A lo largo de esta aventura llamada Sevdlinkas hemos podido llegar a algunas conclusiones. Una de ellas, que el universo Sevdah rezuma composiciones cuya temática tiene que ver con el amor, en general, y con el enamoramiento no correspondido, en particular. Y, en muchas ocasiones, como recordarán, los protagonistas de nuestras historias andan sumergidos en un círculo vicioso de sensaciones casi enfermizo. Ya saben: Lo Sevdah duele; para bien, o para mal.
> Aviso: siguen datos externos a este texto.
Definition Lifecycle_ (p : Principal) (project secret : uuid) : Tx Lifecycle :=
  vault_tx p project (
    r ← on_err ErrNotFound (load project secret);
    if v_Deleted r then fail ErrNotFound else
    _ ← permit s p ReadMetadata r;
    lifecycleTx project secret).

Definition UpdateLifecycle (p : Principal) (project secret : uuid) (c : LifecycleChange) : Tx Lifecycle :=
  if (ch_ExpectedRevision c <? 0)%Z || (500 <? String.length (ch_Provenance c))
     || bool_decide (ch_ResponsibleUserID c = Some uuid_Nil)
  then fail ErrInvalid else
  with_tx (
    _ ← on_err ErrDenied (LockProjectSubjects DBTypePostgres p project (option_list (ch_ResponsibleUserID c)));
    r ← on_err ErrNotFound (load project secret);
    if v_Deleted r then fail ErrNotFound else
    _ ← permit s p WriteSecret r;
    l ← lifecycleTx project secret;
    if negb (lc_Revision l =? ch_ExpectedRevision c)%Z then fail ErrConflict else
    t ← now;
    _ ← exec (upsert_lifecycle t project secret c);
    l ← lifecycleTx project secret;
    _ ← eventWithMetadataRevision s p r "secret.lifecycle_updated" (lc_Revision l);
    mret l).

(** The rows a person may see: their own, of the current metadata revision, of
    a live secret in a live project they still belong to. *)
Definition visible_notification (user : uuid) (db : DB) (n : notification_row) : option string :=
  l ← vlifecycle db !! vn_secret_id n;
  e ← ventries db !! vn_secret_id n;
  pr ← projects db !! vn_project_id n;
  if bool_decide (vn_user_id n = user)
     && bool_decide (vl_project_id l = vn_project_id n) && (vl_revision l =? vn_lifecycle_revision n)%Z
     && bool_decide (vl_responsible_user_id l = Some (vn_user_id n))
     && bool_decide (ve_project_id e = vn_project_id n) && negb (ve_deleted e)
     && bool_decide (pr_deleted_at pr = None)
     && match pr_organization_id pr with
        | None => bool_decide (pr_owner_id pr = user)
        | Some o => match member_states db !! (o, user), members db !! (o, user) with
                    | Some (active, _), Some _ => active
                    | _, _ => false
                    end
        end
  then Some (ve_secret_key e) else None.
Definition newest_notification (a b : Notification) : Prop :=
  (no_CreatedAt b < no_CreatedAt a)%Z ∨ (no_CreatedAt a = no_CreatedAt b ∧ (no_ID b <= no_ID a)%N).
#[export] Instance newest_notification_dec : RelDecision newest_notification.
Proof. intros a b. unfold newest_notification. apply _. Defined.

Definition Notifications (p : Principal) : Tx (list Notification) :=
  if negb (bool_decide (p_Kind p = Human)) then fail ErrDenied else
  with_tx (
    _ ← on_err ErrDenied (RequireActiveTx DBTypePostgres (p_SubjectID p) (p_SessionID p));
    query (λ db, take 100 (merge_sort newest_notification
      (omap (λ kn : uuid * notification_row,
               key ← visible_notification (p_SubjectID p) db kn.2;
               Some (mkNotification kn.1 (vn_project_id kn.2) (vn_secret_id kn.2) key (vn_threshold_days kn.2)
                       (vn_lifecycle_revision kn.2) (vn_created_at kn.2) (vn_read_at kn.2)))
         (map_to_list (vnotifications db)))))).

(** The reminders of one target inside its transaction; [None] is the [continue]
    that rolls back, otherwise the number of notifications added. *)
Definition remind_body (now_ : time) (t : uuid * uuid * uuid) : Tx (option Z) :=
  let '(project, secret, user) := t in
  subject ← uuid_New;
  let p := mkPrincipal Workload subject user 0 0 0 0 0 "" in
  locked ← attempt (LockProject DBTypePostgres p project);
  if (if locked is Err _ then true else false) then mret None else
  l ← lifecycleTx project secret;
  if negb (bool_decide (lc_ResponsibleUserID l = Some user)) then mret None else
  match (match lc_RenewalAt l with Some d => Some d | None => lc_DeclaredExpiresAt l end) with
  | None => mret None
  | Some due =>
      active ← attempt (query_row (λ db, e ← ventries db !! secret;
                                         if bool_decide (ve_project_id e = project) then Some (negb (ve_deleted e)) else None));
      if negb (match active with Ok b => b | Err _ => false end) then mret None else
      created ← now;
      added ← for_fold thresholds 0%Z (λ added days,
        if Before now_ (due - days * Day) then mret added else
        id ← uuid_New;
        n ← exec_n (insert_notification id user project secret (lc_Revision l) days created);
        mret (added + n)%Z);
      if (added <=? 0)%Z then mret (Some added) else
      match audit s with
      | None => fail ErrDenied
      | Some CreateTx =>
          _ ← CreateTx (Some user) (Some project) "secret.reminder_created" ""
                (mk_obj [("secret_id", JStr (uuid_String secret)); ("lifecycle_revision", JInt (lc_Revision l)); ("count", JInt added)]) "";
          _ ← announce [("project_id", JStr (uuid_String project)); ("secret_id", JStr (uuid_String secret));
                        ("lifecycle_revision", JInt (lc_Revision l))];
          mret (Some added)
      end
  end.
Definition remind (now_ : time) (t : uuid * uuid * uuid) : Tx (option Z) :=
  with_tx_opt (o ← remind_body now_ t; mret (o, bool_decide (is_Some o))).

Definition GenerateReminders (now_ : time) : Tx Z :=
  targets ← query (reminder_targets now_);
  for_fold targets 0%Z (λ count t, o ← remind now_ t; mret (count + default 0 o)%Z).

Definition ListLifecycle (p : Principal) (project : uuid) : Tx (list LifecycleItem) :=
  vault_tx p project (
    match authorize s with
    | None => fail ErrDenied
    | Some auth =>
        d ← on_err ErrDenied (auth p ReadMetadata (mkResource uuid_Nil project "" "secret_collection" uuid_Nil 0 ""));
        _ ← check (d_Allowed d) ErrDenied;
        ids ← query (lifecycle_ids project);
        for_fold ids [] (λ out id,
          r ← load project id;
          d ← auth p ReadMetadata (mkResource uuid_Nil project (v_Environment r) "secret" id 0 (v_Key r));
          if negb (d_Allowed d) then mret out else
          life ← lifecycleTx project id;
          mret (out ++ [mkLifecycleItem life (v_Key r) (v_Environment r)]))
    end).
End Lifecycle.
Y decimos todo esto porque, en cierta manera, este Šećer Mujo (también conocido como Šećer Mujo i besjede tvoje) bien pondría encajar en esta clasificación que acabamos de describir someramente. Se trata de una pieza tradicional, admirada y conocida por los amantes de la tradición balcánica, y que en esta ocasión hemos decidido reivindicar a partir de la excelente y celebrada versión de Zora Dubljević, a la que ya conocimos en Sevdalinkas a partir de aquella sentidísima Sjećaš li se djevo bajna, y a la que recordamos, entre otras cosas, por ser una habitual de las famosas sesiones de Radio Sarajevo y haberse convertido en la primera artista en conseguir un disco de oro en Bosnia-Herzegovina.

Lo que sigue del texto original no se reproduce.